▶ **Required work**
Would you transcribe the line that holds "starts with the" and all the lines below it, through the final one, exactly and with nothing else?

Segment Start: Data in this exercise

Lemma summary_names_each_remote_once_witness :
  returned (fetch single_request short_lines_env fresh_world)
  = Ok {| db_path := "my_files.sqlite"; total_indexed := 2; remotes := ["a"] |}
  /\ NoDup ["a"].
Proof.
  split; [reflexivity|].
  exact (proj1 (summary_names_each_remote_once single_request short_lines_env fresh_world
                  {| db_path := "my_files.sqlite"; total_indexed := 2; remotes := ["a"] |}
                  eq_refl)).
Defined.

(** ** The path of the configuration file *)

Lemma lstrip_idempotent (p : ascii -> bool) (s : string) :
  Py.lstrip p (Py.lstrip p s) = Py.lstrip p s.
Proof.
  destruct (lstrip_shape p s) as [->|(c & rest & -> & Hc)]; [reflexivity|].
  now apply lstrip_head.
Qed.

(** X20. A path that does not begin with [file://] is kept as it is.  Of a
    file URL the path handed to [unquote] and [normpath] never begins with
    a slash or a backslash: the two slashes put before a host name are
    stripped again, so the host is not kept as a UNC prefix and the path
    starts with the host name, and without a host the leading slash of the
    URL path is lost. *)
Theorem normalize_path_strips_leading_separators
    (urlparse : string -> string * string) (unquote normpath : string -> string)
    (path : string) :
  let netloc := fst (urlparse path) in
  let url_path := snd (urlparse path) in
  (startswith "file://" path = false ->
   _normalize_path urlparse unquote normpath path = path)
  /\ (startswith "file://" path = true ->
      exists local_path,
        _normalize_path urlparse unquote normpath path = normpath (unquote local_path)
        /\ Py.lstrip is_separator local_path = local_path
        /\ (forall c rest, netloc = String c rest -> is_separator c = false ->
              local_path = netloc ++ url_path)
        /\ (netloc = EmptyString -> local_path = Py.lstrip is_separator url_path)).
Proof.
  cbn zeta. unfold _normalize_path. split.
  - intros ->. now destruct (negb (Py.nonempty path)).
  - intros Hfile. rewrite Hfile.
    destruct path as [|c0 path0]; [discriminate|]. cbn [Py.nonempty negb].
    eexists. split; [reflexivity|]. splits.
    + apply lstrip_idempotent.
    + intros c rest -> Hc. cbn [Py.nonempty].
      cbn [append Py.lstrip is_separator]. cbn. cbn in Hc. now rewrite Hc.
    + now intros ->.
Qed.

Segment End: Data in this exercise

▶ **Response to this task**
    starts with the host name, and without a host the leading slash of the
    URL path is lost. *)
Theorem normalize_path_strips_leading_separators
    (urlparse : string -> string * string) (unquote normpath : string -> string)
    (path : string) :
  let netloc := fst (urlparse path) in
  let url_path := snd (urlparse path) in
  (startswith "file://" path = false ->
   _normalize_path urlparse unquote normpath path = path)
  /\ (startswith "file://" path = true ->
      exists local_path,
        _normalize_path urlparse unquote normpath path = normpath (unquote local_path)
        /\ Py.lstrip is_separator local_path = local_path
        /\ (forall c rest, netloc = String c rest -> is_separator c = false ->
              local_path = netloc ++ url_path)
        /\ (netloc = EmptyString -> local_path = Py.lstrip is_separator url_path)).
Proof.
  cbn zeta. unfold _normalize_path. split.
  - intros ->. now destruct (negb (Py.nonempty path)).
  - intros Hfile. rewrite Hfile.
    destruct path as [|c0 path0]; [discriminate|]. cbn [Py.nonempty negb].
    eexists. split; [reflexivity|]. splits.
    + apply lstrip_idempotent.
    + intros c rest -> Hc. cbn [Py.nonempty].
      cbn [append Py.lstrip is_separator]. cbn. cbn in Hc. now rewrite Hc.
    + now intros ->.
Qed.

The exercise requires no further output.